Acının en koyu tonunda, koynunda uyandım,
Sarıp sarmalıyordu acının en alâsıyla, çünkü ben susandım, en nihayetinde usandım,
Usandım, lakin o nasıl güzel kucak açmaktı,
Onu kırgınlıklarından kavrayınca ciğerim yandı, puslandım,
Aptallık, dediler şu koskocaman okyanusa ve ben yine saplanmış olduğum acıları andım,
Ayrılığa temas ediyorken yaşamayı unutup onda kaldım, kalakaldım,
Evrenin kendi eseri olan bir melodram serginleniyordu zihin perdemde,
Mecburen dinlemek, izlemek ve tüm benliğimle kendimi vermek zorundaydım,
Mili saniyenin bilmem kaç milyarda birinin içine daldım,
Küçüldükçe küçülen, büyüdükçe büyüyen zaman dilimlerinden bahsediyorum,
Ve hepsinin içinde ayrı, apayrı dünyalar,
O kadar ayrı ki göğüsüm daraldı, beynim uyuştu, vücudum hırpalandı,
O alabildiğine derin, uçsuz bucaksız kedere daldım,
Uyanışlarım hep ona gibiydi, uyandıkça uyandım..

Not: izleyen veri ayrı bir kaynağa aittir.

Fixpoint star (s : str) : option segments :=
  match s with
  | c :: s' =>
      if ok c then
        match cons_seg c (star s') with
        | Some r => Some r
        | None => skip s
        end
      else skip s
  | [] => skip s
  end.

Definition match_atom (q : quantifier) (s : str) : option segments :=
  match q with
  | One => one skip s
  | Optional => match one skip s with Some r => Some r | None => skip s end
  | Star => star s
  | Plus => one star s
  end.
End MatchAtom.

Fixpoint match_here (p : pattern) (s : str) {struct p} : option segments :=
  match p with
  | [] => Some ([], s)
  | a :: p' => match_atom (accepts a) (match_here p') (quant a) s
  end.

(** A match object: where the match starts and what each atom consumed. *)
Record Match : Type := mkMatch {
  m_pattern : pattern;
  m_start : nat;
  m_segs : list str
}.

Fixpoint search_from (p : pattern) (pos : nat) (s : str) : option Match :=
  match match_here p s with
  | Some (segs, _) => Some (mkMatch p pos segs)
  | None =>
      match s with
      | [] => None
      | _ :: s' => search_from p (S pos) s'
      end
  end.

Definition re_search (p : pattern) (s : str) : option Match := search_from p 0 s.

Fixpoint group_text (n : nat) (p : pattern) (segs : list str) : str :=
  match p, segs with
  | a :: p', seg :: segs' =>
      (if Nat.eqb (in_group a) n then seg else []) ++ group_text n p' segs'
  | _, _ => []
  end.

Definition group (m : Match) (n : nat) : str := group_text n (m_pattern m) (m_segs m).

Definition is_char (c : codepoint) : codepoint -> bool := N.eqb c.
Definition one_of (cs : list codepoint) (c : codepoint) : bool := existsb (N.eqb c) cs.

(** The two patterns of the parser, atom by atom: group 1 is one or more
    decimal digits, an optional full stop and any number of digits; then
    come any number of blanks and the degree sign; group 2 is one of the
    two hemisphere letters. *)
Definition hemisphere_pattern (letters : list codepoint) : pattern :=
  [ Atom Py_UNICODE_ISDECIMAL Plus 1;
    Atom (is_char FULL_STOP) Optional 1;
    Atom Py_UNICODE_ISDECIMAL Star 1;
    Atom Py_UNICODE_ISSPACE Star 0;
    Atom (is_char DEGREE_SIGN) One 0;
    Atom (one_of letters) One 2 ].

Definition lat_pattern : pattern := hemisphere_pattern [LETTER_N; LETTER_S].
Definition lon_pattern : pattern := hemisphere_pattern [LETTER_E; LETTER_W].

(* ===================================================================== *)
(** * CoordinateParser: [parse_coordinate_string]                          *)
(* ===================================================================== *)

Definition could_not_parse (coord_str : str) : exn :=
  ValueError (py "Could not parse coordinates from: " ++ coord_str).
(** * Sequence selection and subject reconciliation: a Rocq model

    Shallow embedding of the decision logic of
      - scripts/convert_ppmi_dicom_to_nifti.py  (pattern classifier, priority
        ranker, session key, candidate discovery, sequence selector),
      - scripts/match_subjects_with_volumes.py  (identifier normalizer),
      - scripts/combine_volumes_with_subjects.py (per-dataset join, QC gate),
    and, further down, of the output names and the statistics of the
    conversion script, the left join of the matching script and the column
    selection of the combining script.

    Python [str] values are modelled as lists of characters.  A character is a
    code point below 256 (the type [ascii]); on that range [str.lower], the
    regular-expression class [\d] and [re.IGNORECASE] behave as written
    below.  The dictionaries [select_best_sequences] mutates live in an
    explicit store; pandas tables are lists of rows; a script that stops
    early ends in an [outcome]. *)

From Stdlib Require Import String Ascii Bool Arith Lia QArith List Sorted.
From Stdlib Require DecimalString DecimalNat.
From Stdlib Require Import Permutation.
Import ListNotations.

Local Open Scope list_scope.
Local Open Scope nat_scope.

(** ** Python strings *)

Module PyStr.

Definition str := list ascii.

(** [py "abc"] is the Python literal ['abc']. *)
Definition py (s : string) : str := list_ascii_of_string s.

Definition str_eqb (a b : str) : bool :=
  if list_eq_dec ascii_dec a b then true else false.

(** [c.lower()] for one character: the letters A-Z and the Latin-1 capitals
    U+00C0..U+00DE (without the multiplication sign U+00D7) move 32 places
    up, every other code point below 256 is unchanged. *)
Definition lower_char (c : ascii) : ascii :=
  let n := nat_of_ascii c in
  if ((65 <=? n) && (n <=? 90))
     || ((192 <=? n) && (n <=? 222) && negb (n =? 215))
  then ascii_of_nat (n + 32)
  else c.

(** [s.lower()] *)
Definition lower (s : str) : str := map lower_char s.

(** [s.startswith(p)] *)
Fixpoint startswith (p s : str) : bool :=
  match p, s with
  | [], _ => true
  | _ :: _, [] => false
  | a :: p', b :: s' => Ascii.eqb a b && startswith p' s'
  end.

(** [s.endswith(p)] *)
Definition endswith (p s : str) : bool := startswith (rev p) (rev s).

(** [w in s] on strings: [w] occurs in [s] as a contiguous block. *)
Fixpoint contains (w s : str) : bool :=
  startswith w s ||
  match s with
  | [] => false
  | _ :: s' => contains w s'
  end.

(** [s.replace(c, '')] for a one-character [c]. *)
Definition remove_char (c : ascii) (s : str) : str :=
  filter (fun x => negb (Ascii.eqb x c)) s.

(** Slices [s[:n]] and [s[n:]] are [firstn n s] and [skipn n s]. *)

(** *** The fragment of [re] the scripts use

    Patterns are sequences of single-character atoms, each taken once or
    under a star.  [re.match] anchors at the start of the string only. *)

Inductive atom : Type :=
| AnyChar            (* .   any character but a newline *)
| Lit (c : ascii)    (* a literal character *)
| Digit.             (* \d  *)

Inductive piece : Type :=
| Once (a : atom)
| Star (a : atom).

Definition regex := list piece.

Definition newline : ascii := ascii_of_nat 10.

Definition is_digit (c : ascii) : bool :=
  let n := nat_of_ascii c in (48 <=? n) && (n <=? 57).

(** [ic] is the [re.IGNORECASE] flag. *)
Definition atom_ok (ic : bool) (a : atom) (c : ascii) : bool :=
  match a with
  | AnyChar => negb (Ascii.eqb c newline)
  | Lit p => if ic then Ascii.eqb (lower_char c) (lower_char p)
             else Ascii.eqb c p
  | Digit => is_digit c
  end.

(** [re_match ic r s] is true when [re.match(r, s)] (with flag [ic]) returns
    a match object: some prefix of [s] is matched by [r]. *)
Fixpoint re_match (ic : bool) (r : regex) (s : str) : bool :=
  match r with
  | [] => true
  | Once a :: r' =>
      match s with
      | [] => false
      | c :: s' => atom_ok ic a c && re_match ic r' s'
      end
  | Star a :: r' =>
      (fix star (t : str) : bool :=
         re_match ic r' t ||
         match t with
         | [] => false
         | c :: t' => atom_ok ic a c && star t'
         end) s
  end.
(** [__iova_map_add]; [k0] is the value of [random_level()]. *)
Definition __iova_map_add (m : iova_map) (n : iova_map_entry) (update : path_t) (k0 : nat)
  : option iova_map :=
  if decide (height m < k0)%nat then
    let k := S (height m) in
    IovaMap k <$> add_levels n (<[k := Some sentinel]> update) k (heads m)
  else
    IovaMap (height m) <$> add_levels n update k0 (heads m).

(** What the process hands to [iova_map_add]: the block [znew_t] returns
    (or NULL) and the values of [rand()]. *)
Record add_env : Type := AddEnv {
  alloc : option nat;
  rand : nat → Z;
}.

(** [iova_map_add]: the return value with the [errno] it sets, and the map. *)
Definition iova_map_add (env : add_env) (m : iova_map) (v l i : Z)
  : option (Z * option Z * iova_map) :=
  '(found, update) ← __iova_map_find_path m v empty_path;
  match found with
  | Some _ => Some (-1, Some EEXIST, m)
  | None =>
      match alloc env with
      | None => Some (-1, Some ENOMEM, m)
      | Some a =>
          m' ← __iova_map_add m (Entry (PHeap a) (Mapping v l i)) update
                 (random_level (rand env));
          Some (0, None, m')
      end
  end.

(** The [for (int r = 0; r <= map->height; r++)] loop of [__iova_map_remove],
    with [cnt] iterations left:
[[
    next = skip_list_next(map, update[r], r);
    if (next != p)
        break;
    skip_list_del_from(map, p, r);
]] *)
Fixpoint remove_levels (p : iova_map_entry) (update : path_t) (r cnt : nat)
    (hd : list (list iova_map_entry)) : option (list (list iova_map_entry)) :=
  match cnt with
  | O => Some hd
  | S cnt' =>
      u ← path_at update r;
      if decide (e_ptr <$> skip_list_next hd u r = Some (e_ptr p)) then
        remove_levels p update (S r) cnt' (<[r := list_del_from (e_ptr p) (level hd r)]> hd)
      else Some hd
  end.
(** * pybind11/detail/eigen_tensor.h: conversion between Eigen tensors and
      NumPy arrays

    A shallow embedding of the two type casters of [eigen_tensor.h]
    (the caster of an owning tensor type and the caster of
    [Eigen::TensorMap]) together with the helpers they use, and the
    properties of loading and casting proved about them.

    Memory is a finite map from addresses to cells; a cell is an element
    buffer, a tensor object or a tensor-map object.  Exceptions raised by
    [pybind11_fail] and invalid memory accesses are results of their own,
    distinct from a normal return. *)

From Stdlib Require Import ZArith String List Bool Lia.
From stdpp Require Import base option list gmap pretty.

Local Open Scope Z_scope.

(** ** Compile-time facts of a tensor type *)

(** [Eigen::RowMajor] / [Eigen::ColMajor]: the value of [T::Layout]. *)
Inductive layout := RowMajor | ColMajor.

(** The element type of a tensor ([T::Scalar]) and the element-type tag of
    an array ([a.dtype()]); [dtype::of<Scalar>()] is the tag of the scalar
    itself. *)
Inductive dtype := int32 | int64 | float32 | float64.

#[global] Instance layout_eq_dec : EqDecision layout.
Proof. solve_decision. Defined.

#[global] Instance dtype_eq_dec : EqDecision dtype.
Proof. solve_decision. Defined.

(** The [IndexType] of a tensor type, which is its [T::Index]: a signed
    integer type of the given width.  [Eigen::DenseIndex], the default, is
    [std::ptrdiff_t]; [int] and [short] are narrower. *)
Inductive index_type := signed_index (bits : positive).

Definition DenseIndex : index_type := signed_index 64.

Yaşantıların perde arkası hakikaten apayrıdır,
Sistemin insanlara vurduğu etiketler genel itibarıyla hatalıdır,
Her şey nasıl da tam manasıyla canlı, nasıl da dibine kadar acı veriyordu,
Ne var ki uyandım, uyanmak zorundaydım,
Peki ya tam olarak ne zaman ve neye uyandım ?
Ve sen, hala kıracak mısın porselenimsi kalpleri ?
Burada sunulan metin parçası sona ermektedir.